Le blocage va donc clairement à l'encontre du réseau, qui de par sa nature offrira toujours des moyens de contournement. Ainsi, pour empêcher le recrutement des jeunes et limiter leurs envies d'aller faire la Guerre Sainte ailleurs, peut-être devrions-nous songer à utiliser les mêmes armes. Mettre dans les mains d'une autorité administrative un aussi grand pouvoir que celui de vouloir d'une part donner droit de vie et de mort sur des sites web, et d'autre part d'instaurer une suspicion obligatoire de la part des fournisseurs de services (comme les hébergeurs), revient à jouer avec le feu. Car à un moment ou à un autre, ce formidable outil de censure (car ce n'est rien moins que cela) pourra être détourné de son usage sans contrôle. Pour arriver aux résultats que l'on connaît, comme cela a pu être observé au [Royaume-Uni->http://neosting.net/royaume-unis-filtrage-porno-inefficace-abusif-dangereux-gac] ou en Australie. Il existe d'autres moyens.

Si l'on met de côté le blocage des sites, comment pouvons-nous faire pour limiter le recrutement ? Ne nous leurrons pas: si un adolescent souhaite se renseigner sur ces sujets, il trouvera de l'aide quoiqu'il arrive: l'Internet regorge de personnes et de sites. La suppression de l'information à la source, via la fermeture du site par exemple (sous contrôle d'un juge) n'est pas assez efficace, car trop lent et au final rapidement sujette à l'apparition de sites miroirs. Sacré effet Streisand. Si l'on essaie de faire disparaître l'information, alors elle n'en sera que plus présente.

Pourquoi ne pas envisager la lutte contre ce fléau d'une autre manière ? Disons d'une manière déceptive, en utilisant les mêmes armes. Créons une foultitude de messages sur les forums, pointant vers des adresses de courriel inexistantes ou des sites complètement bidons, noyons les dans un flot d'information complètement idiot mais faisant en sorte que ceux-ci soient bien référencés. Quand on n'arrivera plus à différencier un site/message de recrutement réel d'un de ces faux sites/messages, nous pourrons considérer que le problème sera en partie résolu. Noyons l'information, utilisons la force de l'Internet pour rendre les messages concernés minoritaires et difficiles à trouver.

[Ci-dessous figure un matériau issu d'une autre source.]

(* ===== verification/TraceContext.v ===== *)
(** * W3C trace context

    services/ledger/internal/application/traceparent.go (what the Ledger
    accepts with a command) and
    internal/platform/observability/tracecontext/tracecontext.go (what the edge
    keeps or replaces). *)

From S2P Require Import Prelude.
From S2P Require Import GoStrings.
From S2P Require Import GoTime.
From Stdlib Require String.
From Stdlib Require Import ZArith Lia Ascii.
Open Scope string_scope.
Open Scope Z_scope.

Module Ledger.
Definition ErrInvalidArgument : error := ESentinel "application.ErrInvalidArgument".

Definition lowerHex (value : string) : bool := forall_chars is_lower_hex value.
Definition allZeroHex (value : string) : bool := forall_chars (Ascii.eqb "0") value.

Definition dash_at (i : nat) (value : string) : bool :=
  match char_at i value with Some c => Ascii.eqb c "-" | None => false end.

Definition ValidateTraceparent (value : string) : result unit :=
  if negb (slen value =? 55) || negb (dash_at 2 value) || negb (dash_at 35 value)
     || negb (dash_at 52 value)
  then Err ErrInvalidArgument
  else
    let version := slice 0 2 value in
    let traceID := slice 3 35 value in
    let parentID := slice 36 52 value in
    let flags := slice 53 55 value in
    if negb (lowerHex version) || negb (lowerHex traceID) || negb (lowerHex parentID)
       || negb (lowerHex flags) || String.eqb version "ff" || allZeroHex traceID
       || allZeroHex parentID
       || (String.eqb version "00" && negb (String.eqb flags "00") && negb (String.eqb flags "01"))
    then Err ErrInvalidArgument
    else Ok tt.
End Ledger.

Module Edge.
Definition PublicTraceState : string := "cashflow=public-edge".
Definition ErrInvalidTraceParent : error := ESentinel "tracecontext.ErrInvalidTraceParent".

Record SpanContext : Type := Build_SpanContext { TraceID : string; SpanID : string; Flags : string }.

Definition span_string (s : SpanContext) : string :=
  "00-" +:+ (TraceID s +:+ String "-" (SpanID s +:+ String "-" (Flags s))).

Definition Sampled (s : SpanContext) : bool :=
  (slen (Flags s) =? 2) &&
  match char_at 1 (Flags s) with Some c => Z.land (code c) 1 =? 1 | None => false end.

Definition isLowerHex (value : string) (width : Z) : bool :=
  if negb (slen value =? width) then false else forall_chars is_lower_hex value.

(** [strings.Trim(value, "0") == ""] *)
Definition isAllZero (value : string) : bool := forall_chars (Ascii.eqb "0") value.

Definition ParseTraceParent (value : string) : result SpanContext :=
  match split "-" (trim_space value) with
  | [version; traceID; spanID; flags] =>
      if negb (String.eqb version "00") then Err ErrInvalidTraceParent
      else if negb (isLowerHex traceID 32) || isAllZero traceID then Err ErrInvalidTraceParent
      else if negb (isLowerHex spanID 16) || isAllZero spanID then Err ErrInvalidTraceParent
      else if negb (isLowerHex flags 2) then Err ErrInvalidTraceParent
      else Ok (Build_SpanContext traceID spanID flags)
  | _ => Err ErrInvalidTraceParent
  end.

(** [traceBytes] and [spanBytes] are what the two [rand.Read] calls gave. *)
Definition NewSpanContext (traceBytes spanBytes : result (list Z)) : result SpanContext :=
  t ← traceBytes; s ← spanBytes;
  Ok (Build_SpanContext (hex_encode t) (hex_encode s) "01").

Definition SanitizeTraceState (value : string) : string :=
  if String.eqb (trim_space value) PublicTraceState then PublicTraceState else "".

(** The span, whether the caller's value was kept, and the error. *)
Definition EnsureTraceParent (traceBytes spanBytes : result (list Z)) (value : string)
    : result (SpanContext * bool) :=
  match ParseTraceParent value with
  | Ok span => Ok (span, true)
  | Err _ => span ← NewSpanContext traceBytes spanBytes; Ok (span, false)
  end.

(** The transport-neutral carrier: [WithCarrier] stores it, [FromContext]
    reads it back when its traceparent still parses. *)
Record carrier : Type := { c_span : SpanContext; c_state : string }.
Definition WithCarrier (span : SpanContext) (state : string) : carrier :=
  {| c_span := span; c_state := SanitizeTraceState state |}.
Definition FromContext (stored : option carrier) : option (SpanContext * string) :=
  match stored with
  | None => None
  | Some c => match ParseTraceParent (span_string (c_span c)) with
              | Err _ => None
              | Ok _ => Some (c_span c, c_state c)
              end
  end.

(** The bridges to the OpenTelemetry SDK: what its context holds of a remote
    parent and of the active span.  [trace_id], [span_id] and [trace_state] are
    the SDK's parsers. *)
Record otel_span : Type := { o_trace : string; o_span : string; o_sampled : bool; o_state : string; o_remote : bool }.
Section Bridges.
Context (trace_id span_id trace_state : string -> result string).

Definition WithRemoteParent (ctx : option otel_span) (span : SpanContext) (state : string) : option otel_span :=
  match trace_id (TraceID span), span_id (SpanID span), trace_state (SanitizeTraceState state) with
  | Ok traceID, Ok spanID, Ok traceState =>
      Some {| o_trace := traceID; o_span := spanID; o_sampled := Sampled span; o_state := traceState; o_remote := true |}
  | _, _, _ => ctx
  end.
End Bridges.
(** [active] is the span of the context, if it is valid; [stored] the carrier
    it has. *)
Definition WithCurrentSpan (active : option otel_span) (stored : option carrier) (state : string) : option carrier :=
  match active with
  | None => stored
  | Some span => Some (WithCarrier {| TraceID := o_trace span; SpanID := o_span span; Flags := if o_sampled span then "01" else "00" |} state)
  end.
End Edge.

(** ** Lemmas *)
Record wf_span (s : Edge.SpanContext) : Prop := {
  ws_trace : slen (Edge.TraceID s) = 32 /\ forall_chars is_lower_hex (Edge.TraceID s) = true
             /\ Edge.isAllZero (Edge.TraceID s) = false;
  ws_span : slen (Edge.SpanID s) = 16 /\ forall_chars is_lower_hex (Edge.SpanID s) = true
            /\ Edge.isAllZero (Edge.SpanID s) = false;
  ws_flags : slen (Edge.Flags s) = 2 /\ forall_chars is_lower_hex (Edge.Flags s) = true }.

Lemma lower_hex_no_dash s : forall_chars is_lower_hex s = true ->
  forall_chars (fun c => negb (Ascii.eqb c "-")) s = true.
Proof.
  apply forall_chars_impl. intros c H. apply negb_true_iff, Ascii.eqb_neq. intros ->. done.
Qed.

Lemma isLowerHex_spec v w : Edge.isLowerHex v w = true <-> slen v = w /\ forall_chars is_lower_hex v = true.
Proof. unfold Edge.isLowerHex. destruct (Z.eqb_spec (slen v) w); cbn; naive_solver. Qed.

Lemma span_string_trim s : wf_span s -> trim_space (Edge.span_string s) = Edge.span_string s.
Proof.
  intros [(_ & Ht & _) (_ & Hs & _) (_ & Hf)]. apply trim_space_id.
  unfold Edge.span_string. rewrite !forall_chars_app. cbn. rewrite forall_chars_app. cbn.
  by rewrite !(forall_chars_impl _ _ _ lower_hex_no_space).
Qed.

Lemma span_string_split s : wf_span s ->
  split "-" (Edge.span_string s) = ["00"; Edge.TraceID s; Edge.SpanID s; Edge.Flags s].
Proof.
  intros [(_ & Ht & _) (_ & Hs & _) (_ & Hf)].
  unfold Edge.span_string. change ("00-" +:+ ?x) with ("00" +:+ String "-" x).
  rewrite !split_app by first [done | by apply lower_hex_no_dash].
  by rewrite split_no_sep by (by apply lower_hex_no_dash).
Qed.

Lemma parse_span_string s : wf_span s -> Edge.ParseTraceParent (Edge.span_string s) = Ok s.
Proof.
  intros Hw. unfold Edge.ParseTraceParent. rewrite span_string_trim, span_string_split by done.
  destruct Hw as [(? & ? & Ht) (? & ? & Hs) (? & ?)].
  change (String.eqb "00" "00") with true. cbn [negb].
  rewrite !(proj2 (isLowerHex_spec _ _)) by (by split). rewrite Ht, Hs. by destruct s.
Qed.

Lemma parse_traceparent_inv v s : Edge.ParseTraceParent v = Ok s ->
  wf_span s /\ trim_space v = Edge.span_string s.
Proof.
  unfold Edge.ParseTraceParent. rewrite <- (join_split "-" (trim_space v)) at 2.
  destruct (split "-" (trim_space v)) as [|a [|b [|c [|d [|]]]]]; try done.
  repeat (case_goal; [done|]). intros [= <-]. bool_to_prop.
  repeat match goal with H : Edge.isLowerHex _ _ = true |- _ => apply isLowerHex_spec in H as [? ?] end.
  subst a. split; [split; by repeat split|done].
Qed.

(** [ParseTraceParent] accepts exactly the version 00 texts with a
    non-zero 16-byte trace id, a non-zero 8-byte span id and one byte of flags
    in lower-case hexadecimal, white space around them aside, and printing the
    parsed span gives the trimmed text back. *)
Theorem ParseTraceParent_spec v s :
  Edge.ParseTraceParent v = Ok s <-> wf_span s /\ trim_space v = Edge.span_string s.
Proof.
  split; [apply parse_traceparent_inv|]. intros [Hw Ht].
  pose proof (parse_span_string s Hw) as Hp. unfold Edge.ParseTraceParent in *.
  rewrite Ht. by rewrite span_string_trim in Hp.
Qed.

Lemma validate_span_string s : wf_span s ->
  Ledger.ValidateTraceparent (Edge.span_string s) =
  if String.eqb (Edge.Flags s) "00" || String.eqb (Edge.Flags s) "01"
  then Ok tt else Err Ledger.ErrInvalidArgument.
Proof.
  intros [(Htl & Ht & Htz) (Hsl & Hs & Hsz) (Hfl & Hf)]. unfold Ledger.ValidateTraceparent.
  destruct s as [t p f]; unfold Edge.span_string; cbn [Edge.TraceID Edge.SpanID Edge.Flags] in *.
  unfold slen in Htl, Hsl, Hfl.
  set (v := "00-" +:+ _).
  assert (slen v = 55) as -> by (unfold v, slen; rewrite !string_length_app; cbn; rewrite string_length_app; cbn; lia).
  assert (Ledger.dash_at 2 v = true) as -> by done.
  assert (Ledger.dash_at 35 v = true) as ->.
  { unfold Ledger.dash_at, v. change ("00-" +:+ ?x) with ("00-" +:+ x). rewrite <- string_app_assoc.
    rewrite char_at_app; [done|]. rewrite string_length_app. cbn. lia. }
  assert (Ledger.dash_at 52 v = true) as ->.
  { unfold Ledger.dash_at, v. change (String "-" (p +:+ ?x)) with ("-" +:+ (p +:+ x)).
    rewrite <- !string_app_assoc. rewrite char_at_app; [done|]. rewrite !string_length_app. cbn. lia. }
  assert (slice 0 2 v = "00") as -> by done.
  assert (slice 3 35 v = t) as -> by (unfold v; rewrite slice_mid; cbn; lia || done).
  assert (slice 36 52 v = p) as ->.
  { unfold v. change (String "-" (p +:+ ?x)) with ("-" +:+ (p +:+ x)).
    rewrite <- (string_app_assoc t), <- string_app_assoc. apply slice_mid; [|lia].
    rewrite !string_length_app. cbn. lia. }
  assert (slice 53 55 v = f) as ->.
  { unfold v. change (String "-" (p +:+ String "-" f)) with ("-" +:+ (p +:+ ("-" +:+ f))).
    rewrite <- !string_app_assoc. apply slice_end; [|lia]. rewrite !string_length_app. cbn. lia. }
  cbn [negb orb]. change (55 =? 55) with true. unfold Ledger.lowerHex, Ledger.allZeroHex.
  unfold Edge.isAllZero in Htz, Hsz. rewrite Ht, Hs, Hf, Htz, Hsz. cbn.
  by destruct (String.eqb f "00"), (String.eqb f "01").
Qed.

(** Of the traceparents the edge keeps, the Ledger accepts exactly those
    whose flags are 00 or 01: the edge keeps any flags byte, so a caller that
    sets another W3C flag bit, for example 03, gets its command refused. *)
Theorem edge_traceparent_at_ledger v s : Edge.ParseTraceParent v = Ok s ->
  (Ledger.ValidateTraceparent (Edge.span_string s) = Ok tt <->
   Edge.Flags s = "00" \/ Edge.Flags s = "01") /\
  exists v' s', Edge.ParseTraceParent v' = Ok s' /\
    Ledger.ValidateTraceparent (Edge.span_string s') = Err Ledger.ErrInvalidArgument.
Proof.
  intros H. apply parse_traceparent_inv in H as [Hw _]. split.
  - rewrite validate_span_string by done.
    destruct (String.eqb_spec (Edge.Flags s) "00"), (String.eqb_spec (Edge.Flags s) "01"); cbn; naive_solver.
  - exists "00-4bf92f3577b34da6a3ce929d0e0e4736-00f067aa0ba902b7-03".
    eexists. split; vm_compute; reflexivity.
Qed.

Lemma edge_traceparent_at_ledger_witness :
  let v := "00-4bf92f3577b34da6a3ce929d0e0e4736-00f067aa0ba902b7-01" in
  let s := Edge.Build_SpanContext "4bf92f3577b34da6a3ce929d0e0e4736" "00f067aa0ba902b7" "01" in
  Edge.ParseTraceParent v = Ok s /\ Ledger.ValidateTraceparent (Edge.span_string s) = Ok tt.
Proof.
  intros v s. split; [vm_compute; reflexivity|].
  apply (proj1 (edge_traceparent_at_ledger v s ltac:(vm_compute; reflexivity))). by right.
Defined.

(** ** The sampled flag *)
(** The bit the W3C format means: the lowest of the flags byte. *)
Definition sampled_bit (flags : string) : bool :=
  match flags with String _ (String c "") => match hex_val c with Some v => Z.odd v | None => false end | _ => false end.

(** [Sampled] looks at the lowest bit of the character, not of the digit it
    stands for: of a parsed traceparent it is the sampled bit if the flags end
    in a decimal digit, and the opposite if they end in a letter. *)
Theorem Sampled_of_letters v s : Edge.ParseTraceParent v = Ok s -> exists a c, Edge.Flags s = String a (String c "") /\
  Edge.Sampled s = if is_digit c then sampled_bit (Edge.Flags s) else negb (sampled_bit (Edge.Flags s)).
Proof.
  intros [[_ _ [Hl Hh]] _]%parse_traceparent_inv. unfold Edge.Sampled. destruct (Edge.Flags s) as [|a [|c [|]]]; try done; [|cbn in Hl; unfold slen in Hl; cbn in Hl; lia].
  exists a, c. split; [done|]. cbn in Hh. apply andb_true_iff in Hh as [_ [Hc _]%andb_true_iff]. clear Hl.
  destruct c as [[] [] [] [] [] [] [] []]; vm_compute in Hc; try discriminate Hc; vm_compute; reflexivity.
Qed.

Lemma Sampled_of_letters_witness :
  let s := Edge.Build_SpanContext "4bf92f3577b34da6a3ce929d0e0e4736" "00f067aa0ba902b7" "0b" in
  Edge.Sampled s = false /\ sampled_bit (Edge.Flags s) = true.
Proof. vm_compute. split; reflexivity. Qed.

(** A sampled remote parent survives the bridges as sampled, and nothing else
    of its flags does. *)
Lemma bridged_parent trace_id span_id trace_state span state active : 
  (forall x, trace_id x = Ok x) -> (forall x, span_id x = Ok x) -> (forall x, trace_state x = Ok x) ->
  Edge.WithRemoteParent trace_id span_id trace_state active span state =
    Some {| Edge.o_trace := Edge.TraceID span; Edge.o_span := Edge.SpanID span; Edge.o_sampled := Edge.Sampled span;
            Edge.o_state := Edge.SanitizeTraceState state; Edge.o_remote := true |} /\
  Edge.WithCurrentSpan (Edge.WithRemoteParent trace_id span_id trace_state active span state) None state =
    Some (Edge.WithCarrier {| Edge.TraceID := Edge.TraceID span; Edge.SpanID := Edge.SpanID span;
                              Edge.Flags := if Edge.Sampled span then "01" else "00" |} state).
Proof. intros Ht Hs Hst. unfold Edge.WithRemoteParent. by rewrite Ht, Hs, Hst. Qed.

Et nos libertés dans tout ça ?

Ah oui, nos chères libertés... Si nous arrivons à convaincre que le flicage massif et le filtrage n'ont au final aucun avenir, alors nous pourrons certainement envisager un Internet un poil plus sain. Et pour ce faire, nous pouvons faire confiance à des organismes dont le principal effort consiste à sensibiliser nos politiques sur ce sujet, à les travailler au corps pour leur faire comprendre les principes fondamentaux de l'Internet, mais surtout à leur montrer pourquoi l'on tient tout particulièrement à cet Internet là. Même s'il n'est pas parfait. Même si on peut encore l'améliorer. Des organismes comme La Quadrature du Net par exemple, qui manquent cruellement de moyens. Soutenons-les, donnons-leurs les moyens d'agir pour nos droits, pour que les politiques et les personnes qui se sentent concernés par les problématiques actuelles puissent appréhender tous les enjeux qu'entourent leurs propositions de loi.